● **DATA PROVIDED**:
(** * Boundary harmonisation pipeline (src/boundaries.py, src/run.py)

    A shallow embedding of the [Boundaries] class: resource and shapefile
    resolution, field harmonisation, the simplification tolerance, the
    merge into the global boundary set and the per-country driver. *)

From Stdlib Require Import ZArith Lia Bool List Ascii String.
From Stdlib Require Import PrimFloat Uint63.
From Stdlib Require Import QArith Permutation Sorted DecimalString DecimalZ.
From stdpp Require Import base option list gmap strings sorting.
Import ListNotations.

Local Open Scope string_scope.
Local Open Scope list_scope.

(** ** Characters and strings *)

(** Python strings are modelled as [string] (8-bit characters); case
    mapping is the ASCII one. *)
Module Chars.

Definition newline : ascii := "010"%char.

(** Letter case on the code points up to 255, as [str.lower] and
    [str.upper] have it there: the letters of ASCII and those of
    Latin-1, but for the multiplication and division signs. *)
Definition is_upper (c : ascii) : bool :=
  let n := nat_of_ascii c in
  (65 <=? n)%nat && (n <=? 90)%nat ||
  (192 <=? n)%nat && (n <=? 222)%nat && negb (n =? 215)%nat.

Definition is_lower (c : ascii) : bool :=
  let n := nat_of_ascii c in
  (97 <=? n)%nat && (n <=? 122)%nat ||
  (224 <=? n)%nat && (n <=? 254)%nat && negb (n =? 247)%nat.

Definition lower (c : ascii) : ascii :=
  if is_upper c then ascii_of_nat (nat_of_ascii c + 32) else c.

Definition upper (c : ascii) : ascii :=
  if is_lower c then ascii_of_nat (nat_of_ascii c - 32) else c.

Definition is_digit (c : ascii) : bool :=
  let n := nat_of_ascii c in (48 <=? n)%nat && (n <=? 57)%nat.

● **YOUR GOAL**: Your reply should be the lines from the one that contains "Definition lower (c" through the end of the listing above, repeated exactly.

● **RESULT OF THE TASK**:
Definition lower (c : ascii) : ascii :=
  if is_upper c then ascii_of_nat (nat_of_ascii c + 32) else c.

Definition upper (c : ascii) : ascii :=
  if is_lower c then ascii_of_nat (nat_of_ascii c - 32) else c.

Definition is_digit (c : ascii) : bool :=
  let n := nat_of_ascii c in (48 <=? n)%nat && (n <=? 57)%nat.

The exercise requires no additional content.